> **Data to process**:

(** [binary_round_aux] on a mantissa that is not too short: shift, round,
    and repair a carry. *)
Lemma binary_round_aux_spec (sx : bool) (M E : Z) (l : location) :
  0 <= M -> E <= fexp64 (Zdigits2 M + E) ->
  exists mrs,
    shr_fexp prec emax M E l = (mrs, fexp64 (Zdigits2 M + E))
    /\ 0 <= shr_m mrs < 2 ^ 53
    /\ Zdigits2 (shr_m mrs) = Z.max 0 (Zdigits2 M - (fexp64 (Zdigits2 M + E) - E))
    /\ (l = loc_Exact -> shifted M (fexp64 (Zdigits2 M + E) - E) mrs)
    /\ binary_round_aux prec emax sx M E l = finish sx (rne mrs) (fexp64 (Zdigits2 M + E)).
Proof.
  intros HM HE.
  destruct (shr_fexp_first M E l HM HE) as (mrs & Hshr & Hnonneg & Hdig & Hsh).
  exists mrs.
  assert (Hd53 : Zdigits2 (shr_m mrs) <= 53) by (rewrite Hdig, fexp64_eq; lia).
  assert (Hlt : shr_m mrs < 2 ^ 53).
  { destruct (Z.eq_dec (shr_m mrs) 0) as [-> | Hnz]; [reflexivity |].
    destruct (Zdigits2_bounds (shr_m mrs) ltac:(lia)) as [_ Hhi].
    assert (2 ^ Zdigits2 (shr_m mrs) <= 2 ^ 53)
      by (apply Z.pow_le_mono_r; pose proof (Zdigits2_nonneg (shr_m mrs)); lia).
    lia. }
  repeat (split; [assumption || lia |]).
  unfold binary_round_aux. rewrite Hshr. fold (rne mrs).
  pose proof (rne_range mrs) as Hrne.
  rewrite shr_fexp_second by (rewrite ?fexp64_eq; lia).
  unfold finish.
  destruct (Z.ltb_spec (rne mrs) (2 ^ 53)) as [Hsmall | Hcarry]; simpl shr_m.
  - destruct (rne mrs) as [| p | p] eqn:Hr; simpl; try reflexivity. lia.
  - destruct (Z.eqb_spec (rne mrs) 0); [lia |]. reflexivity.
Qed.


(** *** Rounding is monotone *)

(** Two mantissas cut at possibly different positions, compared through
    the cross product of the values they stand for. *)
Lemma rne_mono (M1 M2 k1 k2 : Z) (mrs1 mrs2 : shr_record) :
  0 <= k1 -> 0 <= k2 ->
  shifted M1 k1 mrs1 -> shifted M2 k2 mrs2 ->
  M1 * 2 ^ k2 <= M2 * 2 ^ k1 ->
  rne mrs1 <= rne mrs2.
Proof.
  intros Hk1 Hk2 (rem1 & Hrem1 & HM1 & Hr1 & Hs1) (rem2 & Hrem2 & HM2 & Hr2 & Hs2).
  assert (HP1 : 0 < 2 ^ k1) by (apply Z.pow_pos_nonneg; lia).
  assert (HP2 : 0 < 2 ^ k2) by (apply Z.pow_pos_nonneg; lia).
  revert Hrem1 HM1 Hr1 Hs1 Hrem2 HM2 Hr2 Hs2.
  generalize (2 ^ k1) (2 ^ k2) HP1 HP2. clear. intros P1 P2 HP1 HP2.
  unfold rne. destruct mrs1 as [m1 r1 s1], mrs2 as [m2 r2 s2]. simpl.
  intros Hrem1 -> Hr1 Hs1 Hrem2 -> Hr2 Hs2 Hle.
  assert (Hm : m1 <= m2).
  { destruct (Z_le_gt_dec m1 m2) as [| Hgt]; [assumption | exfalso].
    assert (rem2 * P1 < P2 * P1) by nia.
    assert (0 <= rem1 * P2) by nia.
    assert ((m2 + 1) * (P1 * P2) <= m1 * (P1 * P2)) by (apply Z.mul_le_mono_nonneg_r; nia).
    nia. }
  destruct (Z.eq_dec m1 m2) as [<- | Hne].
  - assert (Hrem : rem1 * P2 <= rem2 * P1) by nia.
    assert (Hhalf : P1 <= 2 * rem1 -> P2 <= 2 * rem2) by (intros; nia).
    assert (Hmore : P1 < 2 * rem1 -> P2 < 2 * rem2) by (intros; nia).
    destruct r1, s1, r2, s2; decide_bits; simpl;
      try (destruct (Z.even m1)); lia.
  - destruct r1, s1, r2, s2; simpl;
      try (destruct (Z.even m1)); try (destruct (Z.even m2)); lia.
Qed.
(** C9: a 16-byte buffer decodes to an identifier whose encoding is the
    buffer again; the identifier's integer is made of the first three
    components (32, 16 and 16 bits) read little-endian and of the last eight
    bytes read in their order. *)
Theorem GUIDAdapter_encode_decode (b : bytes) :
  length b = 16%nat ->
  exists u,
    GUIDAdapter._decode b = Ok u
    /\ GUIDAdapter._encode u = Ok b
    /\ UUID_int u
       = from_bytes_le (firstn 4 b) * 2 ^ 96
         + from_bytes_le (firstn 2 (skipn 4 b)) * 2 ^ 80
         + from_bytes_le (firstn 2 (skipn 6 b)) * 2 ^ 64
         + from_bytes (skipn 8 b).
Proof.
  intros H. exists (mkUUID (from_bytes (swap_fields b))).
  split; [apply GUIDAdapter_decode_16; exact H|]. split.
  - rewrite GUIDAdapter_encode_from_bytes by (apply length_swap_fields; exact H).
    rewrite swap_fields_involutive by exact H. reflexivity.
  - apply from_bytes_swap_fields. exact H.
Qed.

Lemma GUIDAdapter_encode_decode_witness :
  exists u,
    GUIDAdapter._decode
      [x00; x01; x02; x03; x04; x05; x06; x07;
       x08; x09; x0a; x0b; x0c; x0d; x0e; x0f] = Ok u
    /\ GUIDAdapter._encode u
       = Ok [x00; x01; x02; x03; x04; x05; x06; x07;
             x08; x09; x0a; x0b; x0c; x0d; x0e; x0f]
    /\ UUID_int u = 0x0302010005040706 * 2 ^ 64 + 0x08090a0b0c0d0e0f.
Proof.
  destruct (GUIDAdapter_encode_decode
              [x00; x01; x02; x03; x04; x05; x06; x07;
               x08; x09; x0a; x0b; x0c; x0d; x0e; x0f] eq_refl)
    as (u & Hd & He & Hi).
  exists u. split; [exact Hd|]. split; [exact He|].
  rewrite Hi. reflexivity.
Defined.

Lemma bytes_le_inv (u : UUID) (b : bytes) :
  uuid.bytes_le u = Ok b ->
  exists raw, to_bytes (UUID_int u) 16 = Ok raw /\ b = swap_fields raw.
Proof.
  unfold uuid.bytes_le, uuid.bytes.
  destruct (to_bytes (UUID_int u) 16) as [raw|] eqn:E; [|discriminate].
  unfold bind. intros H. injection H as H.
  exists raw. split; [reflexivity|]. symmetry. exact H.
Qed.

(** The other direction: an identifier (a 128-bit integer) is encoded to 16
    bytes that decode to it. *)
Lemma GUIDAdapter_decode_encode (u : UUID) (b : bytes) :
  GUIDAdapter._encode u = Ok b ->
  length b = 16%nat /\ GUIDAdapter._decode b = Ok u.
Proof.
  intros H. apply bytes_le_inv in H. destruct H as (raw & E & ->).
  apply from_bytes_to_bytes in E. destruct E as [E1 E2].
  split; [apply length_swap_fields; exact E2|].
  rewrite GUIDAdapter_decode_16 by (apply length_swap_fields; exact E2).
  rewrite swap_fields_involutive by exact E2.
  rewrite E1. destruct u. reflexivity.
Qed.

(** ** The pixel codec *)

Lemma in_below (n : nat) (z : Z) : 0 <= z < Z.of_nat n -> In z (below n).
Proof.
  intros H. unfold below. apply in_map_iff. exists (Z.to_nat z).
  split; [lia|]. apply in_seq. lia.
Qed.

Lemma forallb_below (n : nat) (P : Z -> bool) :
  forallb P (below n) = true -> forall z, 0 <= z < Z.of_nat n -> P z = true.
Proof.
  intros H z Hz. rewrite forallb_forall in H. apply H, in_below, Hz.
Qed.

(** Bits that do not overlap add up. *)
Lemma lor_shiftl_add (a x k : Z) :
  0 <= k -> 0 <= x < 2 ^ k -> Z.lor (Z.shiftl a k) x = a * 2 ^ k + x.
Proof.
  intros Hk Hx.
  assert (Hland : Z.land (Z.shiftl a k) x = 0).
  { apply Z.bits_inj'. intros n Hn. rewrite Z.land_spec, Z.bits_0.
    destruct (Z.lt_ge_cases n k) as [Hlt|Hge].
    - rewrite Z.shiftl_spec_low by exact Hlt. reflexivity.
    - assert (Z.testbit x n = false) as ->; [|apply andb_false_r].
      destruct (Z.eq_dec x 0) as [->|Hnz]; [apply Z.bits_0|].
      apply Z.bits_above_log2; [lia|].
      apply Z.lt_le_trans with k; [|exact Hge].
      apply Z.log2_lt_pow2; lia. }
  rewrite <- Z.lxor_lor by exact Hland.
  rewrite <- Z.add_nocarry_lxor by exact Hland.
  rewrite Z.shiftl_mul_pow2 by exact Hk. reflexivity.
Qed.

Lemma byte_facts_hold (x : Z) : 0 <= x < 256 -> byte_facts x = true.
Proof. apply (forallb_below 256 byte_facts). vm_compute. reflexivity. Qed.
(** X6: what [explain_id] prints is in step with the two checks [main]
    makes at startup.  Its I/O width line reads x8 exactly when
    [check_supported_io_width] accepts the identification, and x16
    otherwise; its maker line names Toshiba/Kioxia exactly for the maker
    code [get_flash_info] accepts; and whenever [get_flash_info] succeeds,
    its page size line shows the decoded page size in KB. *)
Theorem explain_id_agrees_with_checks (id : id_data_t) (fi : flash_info_struct)
    (m : machine) :
  exists lines,
    says_at (explain_id id) m lines
    /\ length lines = 10%nat
    /\ nth 8 lines "" =
         (if check_supported_io_width id then "I/O Width: x8" else "I/O Width: x16")
         +:+ nl
    /\ (nth 1 lines "" = "Toshiba/Kioxia" <-> maker id = 0x98)
    /\ (fst (get_flash_info id fi) = true ->
        nth 1 lines "" = "Toshiba/Kioxia"
        /\ nth 6 lines "" =
             "Page Size (without redundant area): "
             +:+ fmt_d (page_size_bytes (snd (get_flash_info id fi)) / 1024)
             +:+ " KB" +:+ nl).
Proof.
  destruct (explain_id_lines id) as (l1 & l3 & l4 & l5 & l7 & H).
  destruct (H m) as (Hsays & Hl1 & _). eexists. split; [exact Hsays|].
  split; [reflexivity|]. cbn [nth]. split; [|split].
  - unfold check_supported_io_width. rewrite io_width_bit.
    rewrite width_field_cases. by destruct (Z.testbit (pgsz_bksz_iow id) 6).
  - rewrite Hl1. unfold TOSHIBA_KIOXIA.
    destruct (Z.eqb_spec (maker id) 152) as [E|E]; split; try done.
  - intros Hok. unfold get_flash_info, TOSHIBA_KIOXIA in *. rewrite Hl1.
    unfold TOSHIBA_KIOXIA.
    destruct (maker id =? 152); [|discriminate].
    split; [reflexivity|].
    destruct (page_size_field_cases (pgsz_bksz_iow id)) as [E|[E|[E|E]]];
      rewrite E in *; simpl in Hok; first [discriminate|reflexivity].
Qed.

(** X7: two lines of [explain_id] do not depend on the identification as
    their labels suggest.  The number of districts printed is 2 for every
    identification, and the number of cell levels printed is 8 when bit 3
    of the third identification byte is set and 2 when it is clear. *)
Theorem explain_id_fixed_lines (id : id_data_t) (m : machine) :
  exists lines,
    says_at (explain_id id) m lines
    /\ nth 9 lines "" = "Number of Districts: 2" +:+ nl
    /\ nth 5 lines "" =
         "Number of Cell Levels: "
         +:+ (if Z.testbit (chip_n_type id) 3 then "8" else "2") +:+ nl.
Proof.
  destruct (explain_id_lines id) as (l1 & l3 & l4 & l5 & l7 & H).
  destruct (H m) as (Hsays & _ & Hl5). eexists. split; [exact Hsays|].
  cbn [nth]. split.
  - by rewrite districts_field_is_0.
  - rewrite Hl5, cell_field_cases. by destruct (Z.testbit (chip_n_type id) 3).
Qed.

(** ** The page as text *)

Lemma fmt_02x_two_digits (upper : bool) (b : Z) :
  0 <= b < 256 -> two_digits_of b (fmt_02x upper b) = true.
Proof.
  intros Hb.
  assert (H : forallb (fun k => two_digits_of (Z.of_nat k) (fmt_02x upper (Z.of_nat k)))
                (seq 0 256) = true) by (destruct upper; vm_compute; reflexivity).
  rewrite forallb_forall in H. specialize (H (Z.to_nat b)).
  rewrite Z2Nat.id in H by lia. apply H. apply in_seq. lia.
Qed.

(** X8: [display_page] of the first [page_size] bytes of a buffer prints
    one item per byte, each exactly two hexadecimal digits whose value is
    that byte, in buffer order; so the text is twice as long as the data
    and reads back as the data. *)
Theorem display_page_reads_back (page_buff : list Z) (page_size : Z) (m : machine) :
  0 <= page_size <= Z.of_nat (length page_buff) ->
  Forall (fun b => 0 <= b < 256) page_buff ->
  exists items,
    display_page page_buff page_size m = Ok tt (set_stdout (stdout m ++ items) m)
    /\ length items = Z.to_nat page_size
    /\ Forall (fun s => String.length s = 2%nat) items
    /\ map (hex_number 0) items = map Some (take (Z.to_nat page_size) page_buff).
Proof.
  intros Hn Hbytes. exists (page_report page_buff page_size).
  split; [|split; [|split]].
  - apply (says_at_print_loop _ page_buff _ 0%nat). lia.
  - unfold page_report. rewrite length_map, length_take. lia.
  - unfold page_report. apply Forall_map.
    eapply Forall_impl; [apply Forall_take, Hbytes|].
    intros b Hb. simpl. pose proof (fmt_02x_two_digits true b Hb) as H.
    apply andb_true_iff in H as (H & _). by apply Nat.eqb_eq in H.
  - unfold page_report. rewrite map_map. apply map_ext_Forall.
    eapply Forall_impl; [apply Forall_take, Hbytes|].
    intros b Hb. simpl. pose proof (fmt_02x_two_digits true b Hb) as H.
    apply andb_true_iff in H as (_ & H).
    destruct (hex_number 0 (fmt_02x true b)) as [v|]; [|discriminate].
    apply Z.eqb_eq in H. by subst.
Qed.

Lemma display_page_reads_back_witness :
  exists items,
    display_page [0x00; 0x9A; 0xFF; 0x10] 3 (power_on example_chip []) =
      Ok tt (set_stdout (stdout (power_on example_chip []) ++ items)
               (power_on example_chip []))
    /\ map (hex_number 0) items = [Some 0x00; Some 0x9A; Some 0xFF].
Proof.
  destruct (display_page_reads_back [0x00; 0x9A; 0xFF; 0x10] 3
              (power_on example_chip [])) as (items & Hrun & _ & _ & Hback).
  - simpl. lia.
  - repeat constructor; lia.
  - exists items. split; [exact Hrun|exact Hback].
Defined.

(** ** Startup on a chip that is accepted, and on one that stays busy *)

Lemma get_flash_info_true id fi :
  fst (get_flash_info id fi) = true ->
  exists ps os,
    get_flash_info id fi = (true, mk_flash_info ps os (131072 * (ps + os)))
    /\ ((ps = 2048 /\ os = 128) \/ (ps = 4096 /\ os = 256)).
Proof.
  unfold get_flash_info, TOSHIBA_KIOXIA.
  destruct (maker id =? 152); [|discriminate].
  destruct (page_size_field_cases (pgsz_bksz_iow id)) as [H|[H|[H|H]]];
    rewrite H; simpl; intros; try discriminate.
  - exists 2048, 128. split; [reflexivity|left; done].
  - exists 4096, 256. split; [reflexivity|right; done].
Qed.

(** The pads [init_gpios] leaves at the given strength. *)
Lemma init_gpios_pads s m :
  exists L D,
    init_gpios the_pins s m =
      Ok tt (set_pad_drive D (set_bus_log (L ++ bus_log m) m))
    /\ observe the_pins bus_idle L = (bus_idle, [])
    /\ D 1 = s.
Proof.
  destruct_machine m. eexists. eexists. split; [|split].
  - run_bus. name_log2. reflexivity.
  - reflexivity.
  - reflexivity.
Qed.
(** * MIO-KITCHEN: unpack / repack orchestration engine (tkui/tool.py)

    A shallow embedding of the parts of [tool.py] that decide the size
    estimate of a directory tree ([GetFolderSize]), the super-image
    packaging command ([PackSuper], [pack_super]), the loose-partition
    unpack loop ([unpack]) and the format conversion chain
    ([FormatConversion.conversion], [datbr], [img2simg]).

    Conventions of the embedding.
    - Python [int] is [Z]; a Python [float] is modelled by its exact
      rational value in [Q].  Every float that occurs below is an integer
      scaled by a power of two (sizes over 64, multiples of 2^28), so the
      IEEE double arithmetic of the source is exact as long as the byte
      counts stay below 2^46; the theorems about floats carry that bound.
    - [str] is [string]; f-strings are written with [+:+] and [str_int].
    - The working directory is a finite map from entry name to node.  In
      [unpack] and the conversion chain the paths are formed as
      [work + name] or [f"{work}/{name}"] where [work] comes from
      [ProjectManager] and always ends with the path separator, so both
      spellings denote the entry [name] of that directory.  [pack_super]
      takes [work] as an argument: there [work + name] is a file of its
      own unless [work] ends with the separator ([PackSuper.beside]).
    - A function that carries the [@animation] decorator is given as
      its body and as the decorated call; the decorator catches every
      [Exception] the body raises, logs it, and returns [None].
    - External collaborators (codecs, subprocesses) are fields of an
      environment record: the engine only sees their effect on the
      directory and their exit status. *)

From Stdlib Require Import ZArith QArith Qround Lia Lqa.
From Stdlib Require Import String Ascii List DecimalString.
From Stdlib Require Import Strings.Byte DecimalPos DecimalZ.
From stdpp Require Import base gmap strings list.

Import ListNotations.
Set Warnings "-register-all".
Local Open Scope string_scope.
Local Open Scope list_scope.
Local Open Scope Z_scope.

> **Task description**:
Your answer should consist of all lines in the listing above that contain "Hsays".

> **Result of the exercise**:
  destruct (H m) as (Hsays & Hl1 & _). eexists. split; [exact Hsays|].
  destruct (H m) as (Hsays & _ & Hl5). eexists. split; [exact Hsays|].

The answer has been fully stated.